About this exercise :: At the line with "succeeds (λ st' _, logged", start repeating the data, and continue line by line through the final line, exactly.

▼▼▼

Lemma tracks_collectAll us fs total err :
  tracks (λ us' r, ∃ helds, heldDone us (concat helds) err us' r
    ∧ (r.2 = None → Forall2 (λ f h, pHeld P f = Some h) fs helds)) us (collectAll P fs total err).
Proof.
  revert us total err. induction fs as [|f fs IH]; intros us total err; simpl.
  - apply tracks_ret. exists []. split; [|done]. exists []. rewrite app_nil_r. by split_and!.
  - destruct (pHeld P f) as [held|] eqn:Hh.
    + eapply tracks_bind; [apply tracks_collectHeld|]. intros us1 r1 Hfirst.
      eapply tracks_weaken; [apply IH|]. intros us' r (helds & Hrest & Hf). exists (held :: helds).
      split; [by eapply heldDone_app|]. intros Hn. constructor; auto.
    + eapply tracks_weaken; [apply IH|]. intros us' r (helds & (new & -> & Hs & He & Hok) & _). exists [].
      assert (r.2 ≠ None) as Hn by (intros Hn; by destruct (Hok Hn)).
      split; [|done]. exists new. split_and!; [done|done|intros _; by apply He|done].
Qed.

Lemma tracks_Collect :
  tracks (delivers [] (λ new _, heldUploaded P (nlFollowers rec) new)) [] (Collect P (nlFollowers rec)).
Proof.
  eapply tracks_bind; [apply tracks_collectAll|]. intros us [n err] (helds & (new & -> & Hs & He & Hok) & Hf).
  apply tracks_ret. exists new. simpl in *. destruct err as [e|].
  - split_and!; [done..| |done]. intros [= ->]. by apply He.
  - destruct (Hok eq_refl) as (_ & Ha & Hp & Hu). split_and!; [done..|]. intros ? [= <-]. split; [done|].
    exists helds. split_and!; auto.
Qed.

Lemma tracks_collectRecord :
  tracks (delivers [] (λ new r, recordUploaded P rec r.2 new)) [] (collectRecord P cfg rec).
Proof.
  unfold collectRecord, recordUploaded. case_decide as Hf.
  { apply tracks_ret, delivers_ok. split; [done|]. rewrite Hf. case_match; [constructor|]. split; [done|]. by exists []. }
  destruct (sessionProto _) eqn:Hp.
  - unfold collectSealed. case_match; [|by apply tracks_ret, delivers_err].
    eapply (tracks_weaken _ _ (delivers [] (λ new r, tailsUploaded P rec ([] ++ nlFollowers rec) r.2 ([] ++ new)))).
    + apply tracks_collectFollowers; [done|constructor].
    + intros us r (new & -> & Hs & Hne & Hok). exists new. split_and!; [done..|].
      intros a Ha. destruct (Hok a Ha). auto.
  - eapply tracks_check; [apply tracks_Collect|]. intros new n Hacc Hh. apply tracks_ret, delivers_ok. by rewrite app_nil_r.
Qed.

(** *** The whole recovery *)

(** How a recovery ends: its uploads are well-formed; on success a record that was not
    sealed is uploaded; and followers give up the session only after a success. *)
Definition recovered (us : list event) (r : result recoveryError Z) : Prop :=
  r ≠ Err ErrOutOfRounds
  ∧ ∃ ups rcs, us = ups ++ rcs ∧ Forall soundUpload ups
    ∧ Forall (λ e, ∃ addr, e = Reclaimed addr (nlSession rec)) rcs
    ∧ (rcs = [] ∨ ∃ n, r = Ok n)
    ∧ (∀ n, r = Ok n → nlStatus rec = StatusSealed ∨ ∃ covered, recordUploaded P rec covered ups).

Lemma recovered_err us e : Forall soundUpload us → e ≠ ErrOutOfRounds → recovered us (Err e).
Proof.
  intros Hs He. split; [congruence|]. exists us, []. rewrite app_nil_r. split_and!; [done..|by left|done].
Qed.

Lemma tracks_reclaimAll us fs :
  tracks (λ us' _, ∃ rcs, us' = us ++ rcs ∧ Forall (λ e, ∃ addr, e = Reclaimed addr (nlSession rec)) rcs) us
    (reclaimAll cfg rec (nlSession rec) fs).
Proof.
  revert us. induction fs as [|f fs IH]; intros us; simpl.
  - apply tracks_ret. exists []. by rewrite app_nil_r.
  - eapply tracks_bind; [apply follower_quiet|]. intros us' [addr|e] (-> & _); [apply tracks_event|].
    + eapply tracks_weaken; [apply IH|]. intros us' _ (rcs & -> & Hr). exists (Reclaimed addr (nlSession rec) :: rcs).
      rewrite <- app_assoc. split; [done|]. constructor; eauto.
    + apply IH.
Qed.

Lemma tracks_recoverRecord node session :
  tracks recovered [] (recoverRecord P order cfg node session rec).
Proof.
  unfold recoverRecord. case_decide as Hid; [by apply tracks_ret, recovered_err|].
  assert (node = nlNode rec ∧ session = nlSession rec) as [-> ->].
  { split; symmetry; apply dec_stable; tauto. }
  case_decide as Hsealed.
  { apply tracks_ret. split; [done|]. exists [], []. split_and!; [done..|by left|by left]. }
  case_decide; [by apply tracks_ret, recovered_err|].
  eapply tracks_then; [apply tracks_checkSession| |by intros; apply recovered_err]. intros ? ? _ _ ->.
  case_decide; [by apply tracks_ret, recovered_err|].
  eapply tracks_then; [| |by intros; apply recovered_err].
  { apply tracks_logOp, logs_SetStatus. intros d r ms Hd Hr. by constructor. }
  intros ? ? _ _ ->. eapply tracks_then; [apply tracks_collectRecord| |by intros; apply recovered_err].
  intros ups [n covered] Hs _ Hup. simpl in Hup.
  eapply tracks_then; [| |by intros ? e ??; apply recovered_err; [by apply Forall_app|]].
  { apply tracks_logOp, logs_SealCovered. intros d r ms Hd. by constructor. }
  intros ? ? _ _ ->. rewrite app_nil_r. eapply tracks_bind; [apply tracks_reclaimAll|].
  intros us' _ (rcs & -> & Hr). apply tracks_ret. split; [done|]. exists ups, rcs. split_and!; eauto.
Qed.
End record.

(** ** Recovery succeeds *)

Section completes.
Context `{Etag} `{leaseCodec} `{Codec RecoveryAddress} `{Codec LogRecord} {C : Type}.
Context (P : peers) (order : list string → list string) (cfg : recoveryConfig) (t : time) (cb : C → bool).

(** What holds on every path holds at the end of a run. *)
Lemma safe_alone {M R} I (Q : M → R → Prop) (p : prog C M R) st m st' m' r :
  safe I Q p m → alone t cb p st m = Some (st', m', r) → Q m' r.
Proof.
  revert st m. induction p as [x|key k IH|op k IH|pre k IH|k IH|k IH|T f k IH|T c f k IH|c k IH]; intros st m Hs Ha;
    simpl in Hs, Ha; eauto.
  - by injection Ha as <- <- <-.
  - eapply IH; [|exact Ha]. apply Hs. intros d e. unfold fetch. destruct (st !! key); [|done]. by intros [= -> <-].
  - destruct (perform op st) as [st1 x]. destruct Hs. eauto.
  - destruct (f m) as [x m1] eqn:E. simpl in *. eauto.
  - destruct (f m) as [[x m1]|] eqn:E; [|done]. destruct Hs. eauto.
Qed.

(** Alone, from the bucket [st], the program succeeds. *)
Definition succeeds {A} (Q : store → A → Prop) (p : prog C recState (result recoveryError A)) (st : store) : Prop :=
  ∀ m, ∃ st' m' a, alone t cb p st m = Some (st', m', Ok a) ∧ Q st' a.

Lemma succeeds_ret {A} (Q : store → A → Prop) a st : Q st a → succeeds Q (mret (Ok a)) st.
Proof. intros HQ m. by exists st, m, a. Qed.

Lemma succeeds_check {A B} (Q : store → A → Prop) (Q' : store → B → Prop) p g st :
  succeeds Q p st → (∀ st' a, Q st' a → succeeds Q' (g a) st') → succeeds Q' (check p g) st.
Proof.
  intros Hp Hg m. destruct (Hp m) as (st1 & m1 & a & E & HQ). rewrite alone_check, E. simpl. by apply Hg.
Qed.

Hypothesis appends : ∀ s epoch xs, pAppendBatch P s epoch xs ≠ AppendFailed.

Lemma succeeds_flush b st : succeeds (λ st' _, st' = st) (flush P b) st.
Proof.
  unfold flush. case_decide; [by apply succeeds_ret|]. intros m. simpl.
  destruct (pAppendBatch _ _ _ _) eqn:E; [| |by apply appends in E]; simpl; eauto.
Qed.

Definition decodable (x : bytes) : Prop := ∃ h p, Decode x = Ok (h, p).

Lemma succeeds_add b s epoch x st : decodable x → succeeds (λ st' _, st' = st) (add P b s epoch x) st.
Proof.
  intros (h & p & Hd). unfold add. rewrite Hd. apply (succeeds_check (λ st' _, st' = st)).
  - destruct (breaks _ _ _ _ _); [apply succeeds_flush|by apply succeeds_ret].
  - intros st' b' ->. destruct (full _ _); [apply succeeds_flush|by apply succeeds_ret].
Qed.

Lemma succeeds_addAll b s epoch xs st : Forall decodable xs → succeeds (λ st' _, st' = st) (addAll P b s epoch xs) st.
Proof.
  intros Hd. revert b. induction Hd as [|x xs Hx Hd IH]; intros b; [by apply succeeds_ret|].
  eapply succeeds_check; [by apply succeeds_add|]. intros st' b' ->. apply IH.
Qed.

(** A page that follows [after]. *)
Definition goodPage (after final : Z) (page : list SessionFragment) : Prop :=
  page ≠ [] ∧ sfSequence <$> page = seqZ (after + 1) (zlen page) ∧ after + zlen page ≤ final
  ∧ Forall (λ f, (∃ s, ParseScope (sfScope f) = Ok s) ∧ Forall decodable (sfSegments f)) page.

Lemma succeeds_addPage b after final page st :
  sfSequence <$> page = seqZ (after + 1) (zlen page) → after + zlen page ≤ final → 0 ≤ after → final < 2 ^ 64 - 1 →
  Forall (λ f, (∃ s, ParseScope (sfScope f) = Ok s) ∧ Forall decodable (sfSegments f)) page →
  succeeds (λ st' r, st' = st ∧ r.2 = after + zlen page) (addPage P b after final page) st.
Proof.
  intros Hn Hle Ha Hf Hp. revert b after Hn Hle Ha. induction Hp as [|f page [[s Hs] Hd] Hp IH]; intros b after Hn Hle Ha.
  - apply succeeds_ret. simpl. split; [done|lia].
  - rewrite length_cons in *. rewrite fmap_cons, seqZ_cons in Hn by lia. injection Hn as Hseq Hn.
    cbn [addPage]. rewrite u64_id by lia. rewrite decide_False by lia. rewrite Hs.
    eapply succeeds_check; [by apply succeeds_addAll|]. intros st' b' ->. intros m.
    destruct (IH b' (sfSequence f)) with (m := m) as (st1 & m1 & a & E & -> & Ea).
    + rewrite Hn. f_equal; lia.
    + lia.
    + lia.
    + exists st, m1, a. split; [done|]. split; [done|lia].
Qed.

(** *** The node log of the session *)

Section session.
Context (node session : string).
Abbreviation key := (logKey node session).
Hypothesis key_ok : objectKey logStore key = Ok key.

(** The bucket before the recovery. *)
Context (st0 : store).

(** Nothing but the session's record has changed. *)
Definition framed (st : store) : Prop := ∀ k, k ≠ key → st !! k = st0 !! k.

Lemma framed_insert d st : framed st → framed (<[key := d]> st).
Proof. intros Hf k Hk. rewrite lookup_insert_ne by done. by apply Hf. Qed.

(** The bucket holds a record of the session with this status. *)
Definition logged (status : string → Prop) (st : store) : Prop :=
  framed st ∧ ∃ r : LogRecord, st !! key = Some (marshal r) ∧ status (nlStatus r).

(** Reading a record and replacing it. *)
Lemma alone_logGet r st m : st !! key = Some (marshal r) →
  alone (C := C) (M := recState) t cb (logGet node session) st m = Some (st, m, Ok (r, etag (marshal r))).
Proof.
  intros Hr. unfold logGet, GetVersion. rewrite key_ok. cbn. unfold fetch. rewrite Hr. cbn. by rewrite unmarshal_marshal.
Qed.

Lemma alone_logCas r r' st m : st !! key = Some (marshal r) →
  alone (C := C) (M := recState) t cb (logCas node session r' (etag (marshal r))) st m
  = Some (<[key := marshal r']> st, m, Ok (etag (marshal r'))).
Proof.
  intros Hr. unfold logCas, write. cbn [opKey]. rewrite key_ok. cbn. rewrite Hr, decide_True by done. done.
Qed.

Lemma succeeds_SetStatus st :
  logged (λ s, s ≠ StatusSealed) st →
  succeeds (λ st' _, logged (λ s, s = StatusRecovering) st') (logOp (SetStatus node session StatusRecovering)) st.
Proof.
  intros (Hfr & r & Hr & Hs) m. unfold logOp. rewrite alone_mbind. unfold SetStatus.
  rewrite alone_check, (alone_logGet r) by done. cbn [mbind option_bind]. rewrite decide_False by naive_solver.
  rewrite alone_mbind. cbn [now alone mbind option_bind]. rewrite alone_mbind, alone_logCas by done.
  cbn. eexists _, _, _. split; [done|]. split; [by apply framed_insert|]. eexists. by rewrite lookup_insert_eq.
Qed.

Lemma succeeds_SealCovered covered st :
  logged (λ _, True) st →
  succeeds (λ st' _, framed st' ∧ ∃ r, st' !! key = Some (marshal r) ∧ nlStatus r = StatusSealed ∧ nlCoveredSeq r = covered)
    (logOp (SealCovered node session covered)) st.
Proof.
  intros (Hfr & r & Hr & Hs) m. unfold logOp. rewrite alone_mbind. unfold SealCovered.
  rewrite alone_check, (alone_logGet r) by done. cbn [mbind option_bind].
  rewrite alone_mbind. cbn [now alone mbind option_bind]. rewrite alone_mbind, alone_logCas by done.
  cbn. eexists _, _, _. split; [done|]. split; [by apply framed_insert|]. eexists. by rewrite lookup_insert_eq.
Qed.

▲▲▲

Your solution ::
  succeeds (λ st' _, logged (λ s, s = StatusRecovering) st') (logOp (SetStatus node session StatusRecovering)) st.
Proof.
  intros (Hfr & r & Hr & Hs) m. unfold logOp. rewrite alone_mbind. unfold SetStatus.
  rewrite alone_check, (alone_logGet r) by done. cbn [mbind option_bind]. rewrite decide_False by naive_solver.
  rewrite alone_mbind. cbn [now alone mbind option_bind]. rewrite alone_mbind, alone_logCas by done.
  cbn. eexists _, _, _. split; [done|]. split; [by apply framed_insert|]. eexists. by rewrite lookup_insert_eq.
Qed.

Lemma succeeds_SealCovered covered st :
  logged (λ _, True) st →
  succeeds (λ st' _, framed st' ∧ ∃ r, st' !! key = Some (marshal r) ∧ nlStatus r = StatusSealed ∧ nlCoveredSeq r = covered)
    (logOp (SealCovered node session covered)) st.
Proof.
  intros (Hfr & r & Hr & Hs) m. unfold logOp. rewrite alone_mbind. unfold SealCovered.
  rewrite alone_check, (alone_logGet r) by done. cbn [mbind option_bind].
  rewrite alone_mbind. cbn [now alone mbind option_bind]. rewrite alone_mbind, alone_logCas by done.
  cbn. eexists _, _, _. split; [done|]. split; [by apply framed_insert|]. eexists. by rewrite lookup_insert_eq.
Qed.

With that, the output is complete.